The need to move away from fossil-fuel based plastics is well understood. Although cheap and extremely useful, regular plastics are a major source of social and environmental issues. They are made out of nonrenewables and they are hard to collect and recycle, thus ending in landfill or in nature. Alternatives are urgently needed.
And there are alternatives – some of them offering excellent gains. For example, some bioplastics offer great properties but still present recyclability and cost challenges. Others are cheaper to produce but are hard to upscale, demand extensive use of land, require intensive processing or depend on less reliable sources. Adapting to such technologies would also require major changes in the production lines.
FlexSea’s mission is to bring truly compostable, biodegradable plastic film to businesses without revolutionising their production lines.

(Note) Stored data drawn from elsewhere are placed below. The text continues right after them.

(* ===== verification/Routes.v ===== *)
(** * Paths and addresses of the mesh server
    ([packages/workers/src/paths.ts], the path helpers of [packages/workers/src/ops.ts])

    A text is its UTF-8 form, one character per byte: the separators and the patterns of the code
    are ASCII, the database orders and the cache encodes bytes. *)

From S2P Require Import Prelude JsString Values Octets Wire Observation StoredFile Ids.
From Stdlib Require Import Ascii.
From Stdlib Require String.

Open Scope stdpp_scope.

(** ** Path types *)
Inductive PathType :=
  | EVICTION_RECORD | MANIFEST_POINTER | MANIFEST_SNAPSHOT | HEAD | CHANGE_FILE
  | MAINLINE_SNAPSHOT | DEVICE_HEARTBEAT | OTHER.
#[global] Instance PathType_eq_dec : EqDecision PathType.
Proof. solve_decision. Defined.

(** [s.endsWith(p)]. *)
Definition endsWith (s p : string) : bool :=
  (String.length p <=? String.length s)%nat &&
  String.eqb (str_drop (String.length s - String.length p) s) p.
Definition includes (s p : string) : bool := negb (indexOf s p 0 =? -1)%Z.

(** [/^manifest-\d+\.json$/]: the digits are between the two ends. *)
Definition is_digit (c : ascii) : bool := ((48 <=? char_code c) && (char_code c <=? 57))%Z.
Definition manifest_snapshot_name (name : string) : bool :=
  let digits := slice name 9 (Z.of_nat (String.length name) - 5) in
  startsWith name "manifest-" && endsWith name ".json" && (14 <? String.length name)%nat &&
  str_forall is_digit digits.
(** [/^.+-chg_.+\.json$/]: a dot is any character but the four that end a line, and the first marker that
    leaves one before it leaves most after it. *)
Definition line_terminators : list string :=
  [String "010" ""; String "013" ""; String "226" (String "128" (String "168" "")); String "226" (String "128" (String "169" ""))].
Definition change_file_name (name : string) : bool :=
  let middle := slice name 0 (Z.of_nat (String.length name) - 5) in
  let marker := indexOf middle "-chg_" 1 in
  forallb (λ t, negb (includes name t)) line_terminators && endsWith name ".json" &&
  negb (marker =? -1)%Z && (marker + 5 <? Z.of_nat (String.length middle))%Z.

(** [path.startsWith("/") ? path : "/" + path], and what is before and after the last slash. *)
Definition absolute (path : string) : string := if startsWith path "/" then path else "/" +:+ path.
Definition last_name (path : string) : string := slice_from path (lastIndexOf path "/" + 1).
Definition parent_dir (path : string) : string :=
  let parent := slice path 0 (lastIndexOf path "/") in if truthy parent then parent else "/".

Definition classifyPath (path : string) : PathType :=
  let normalized := absolute path in
  let name := last_name normalized in
  let parentName := last_name (parent_dir normalized) in
  if String.eqb name "evicted.json" then EVICTION_RECORD
  else if String.eqb name "manifest.json" then MANIFEST_POINTER
  else if manifest_snapshot_name name then MANIFEST_SNAPSHOT
  else if String.eqb name "head.json" && String.eqb parentName "changes" then HEAD
  else if change_file_name name && String.eqb parentName "changes" then CHANGE_FILE
  else if String.eqb parentName "mainline" then MAINLINE_SNAPSHOT
  else if String.eqb parentName "devices" then DEVICE_HEARTBEAT
  else OTHER.
(** A pointer never goes back, one request at a time.  A pointer whose generation is behind the stored one is
    answered 409 and nothing changes; any other is stored.  The check and the write are two steps: of two requests that
    both read the pointer before either writes, the one with the older generation can write last, and the pointer goes
    back from [g3] to [g2]. *)
Theorem pointer_never_goes_back (number_of_text : string → jsnum) (t t' : Tick) (prefix path : string)
    (root : option string) (s : Server) (row : FileRow) (v1 v2 v3 : jsval) (g1 g2 g3 : Z) (new2 new3 : list Z) :
  let n := normalizePath path in
  files s !! (prefix, n) = Some row → pointer_of v1 g1 (fr_content row) →
  pointer_of v2 g2 new2 → pointer_of v3 g3 new3 →
  (if (g2 <? g1)%Z
   then opPutSemantic number_of_text t prefix path new2 MANIFEST_POINTER root s = (Ok (mkPut false 409), s)
   else ∃ s', opPutSemantic number_of_text t prefix path new2 MANIFEST_POINTER root s = (Ok (mkPut true 204), s') ∧
          files s' = <[(prefix, n) := written_row t new2]> (files s)) ∧
  ((g1 ≤ g2 < g3)%Z → ∃ read s1 s2,
     (semantic_read prefix n s) = (Ok read, s) ∧
     semantic_write number_of_text t prefix n new3 MANIFEST_POINTER root read s = (Ok (mkPut true 204), s1) ∧
     semantic_write number_of_text t' prefix n new2 MANIFEST_POINTER root read s1 = (Ok (mkPut true 204), s2) ∧
     fr_content <$> files s1 !! (prefix, n) = Some new3 ∧ fr_content <$> files s2 !! (prefix, n) = Some new2).
Proof.
  intros n Hrow H1 H2 H3. split.
  - rewrite put_semantic_eq. fold n. rewrite Hrow.
    pose proof (semantic_write_spec number_of_text t prefix n new2 MANIFEST_POINTER root (Some row) s) as Hw.
    cbn [semantic_refused] in Hw. rewrite (goes_back_pointer number_of_text v1 v2 g1 g2) in Hw by done.
    destruct (g2 <? g1)%Z; [done|]. destruct Hw as (s' & E & Hf & _). by exists s'.
  - intros Hg. exists (Some row).
    pose proof (semantic_write_spec number_of_text t prefix n new3 MANIFEST_POINTER root (Some row) s) as Hw.
    cbn [semantic_refused] in Hw. rewrite (goes_back_pointer number_of_text v1 v3 g1 g3) in Hw by done.
    destruct (Z.ltb_spec g3 g1) as [|_]; [lia|]. destruct Hw as (s1 & E1 & Hf1 & _).
    pose proof (semantic_write_spec number_of_text t' prefix n new2 MANIFEST_POINTER root (Some row) s1) as Hw.
    cbn [semantic_refused] in Hw. rewrite (goes_back_pointer number_of_text v1 v2 g1 g2) in Hw by done.
    destruct (Z.ltb_spec g2 g1) as [|_]; [lia|]. destruct Hw as (s2 & E2 & Hf2 & _).
    exists s1, s2. split; [unfold semantic_read, gets; by rewrite Hrow|]. split_and!; [done|done|..].
    + by rewrite Hf1, lookup_insert_eq.
    + by rewrite Hf2, lookup_insert_eq.
Qed.
Inductive GrantAuthorization := GReadonly | GFull.
#[global] Instance GrantAuthorization_eq_dec : EqDecision GrantAuthorization.
Proof. solve_decision. Defined.
Record MeshAccessGrant := mkGrant {
  grantId : string; parentGrantId : option string; gr_canonicalAddress : string;
  issuerSubjectId : string; gr_subjectId : string; authorization : GrantAuthorization;
  delegationDepth : Z; issuedAt : Z; notBefore : option Z; expiresAt : option Z; revokedAt : option Z }.
Record MeshGrantAttenuation := mkAttenuation {
  at_grantId : string; at_subjectId : string; at_authorization : GrantAuthorization;
  at_delegationDepth : Z; at_issuedAt : Z; at_notBefore : option Z; at_expiresAt : option Z }.

Definition typeError {A} (message : string) : result A := Throw (JsError message).
Definition require (b : bool) (message : string) : result () := if b then Ok () else typeError message.
Definition MAX_SAFE : Z := 9007199254740991.
Definition assertNonEmpty (value name : string) : result () := require (truthy value) (name +:+ " must be a non-empty string").
Definition assertRequiredTimestamp (value : Z) (name : string) : result () :=
  require (0 <=? value)%Z (name +:+ " must be a non-negative finite timestamp").
Definition assertTimestamp (value : option Z) (name : string) : result () :=
  match value with Some v => assertRequiredTimestamp v name | None => Ok () end.
Definition some_before (a b : option Z) : bool := match a, b with Some a, Some b => (b <=? a)%Z | _, _ => false end.
(** The checks on the times of a grant: its window is not empty, and it is issued before it ends. *)
Definition window_shape (g : MeshAccessGrant) : result () :=
  require (negb (some_before (notBefore g) (expiresAt g))) "grant validity window must be non-empty";;
  require (negb (some_before (Some (issuedAt g)) (expiresAt g))) "grant must be issued before it expires";;
  require (from_option (λ r, issuedAt g <=? r)%Z true (revokedAt g)) "grant cannot be revoked before it is issued".
Definition assertGrantShape (g : MeshAccessGrant) : result () :=
  assertNonEmpty (grantId g) "grantId";;
  assertNonEmpty (gr_canonicalAddress g) "canonicalAddress";;
  assertNonEmpty (issuerSubjectId g) "issuerSubjectId";;
  assertNonEmpty (gr_subjectId g) "subjectId";;
  match parentGrantId g with Some p => assertNonEmpty p "parentGrantId" | None => Ok () end;;
  require ((0 <=? delegationDepth g) && (delegationDepth g <=? MAX_SAFE))%Z
    "delegationDepth must be a non-negative safe integer";;
  assertRequiredTimestamp (issuedAt g) "issuedAt";;
  assertTimestamp (notBefore g) "notBefore";;
  assertTimestamp (expiresAt g) "expiresAt";;
  assertTimestamp (revokedAt g) "revokedAt";;
  window_shape g.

The company proposes red seaweed as their feedstock, a raw material that doesn’t require using pesticides, fertilisers, land or freshwater, so its ecological and environmental impact is nearly zero through its life cycle. Seaweed farming also preserves ecosystems, protects coasts from erosion and sustains local economies.
FlexSea have developed an innovative, home-compostable bioplastic – it derives from carbon sequestering red seaweed species instead of fossil carbon fuels and degrades in ocean water without leaving toxic traces. The film’s processing is easier than in other bio-based alternatives and it does not create waste in the production line, resulting in a competitive price.
The material would be used for packaging of short-term and short-shelf-life everyday consumer goods and dry items, such as takeaways or supermarket fruit and vegetables.
The company approached iCAST to develop a database of the different formulations of their material and their properties, so they could be used and adapted to different packaging applications. Over six months, FlexSea and iCAST worked together in a Joint Industry Project (JIP) that gave them access to world-class facilities to test their film formulations, as well as dedicated academic expertise to improve the material properties of the seaweed-based film.
As a result of this work, FlexSea has steered their focus towards advancing in-house R&D investment, for example exploring other chemical variations of their formula and, thanks to baseline characterisation using iCAST equipment, will be improving water barrier properties by adding by introducing hydrophobic species in the matrix and in secondary layers.
The company is now also prioritising the design and prototyping of an automated production rig – a strategic move expected to accelerate the film production process as they enter the next development plan phase, ultimately aiming to scale up production effectively.
In October 2023, FlexSea announced they raised a £3M seed round in equity and grants led by Indico Capital Partners.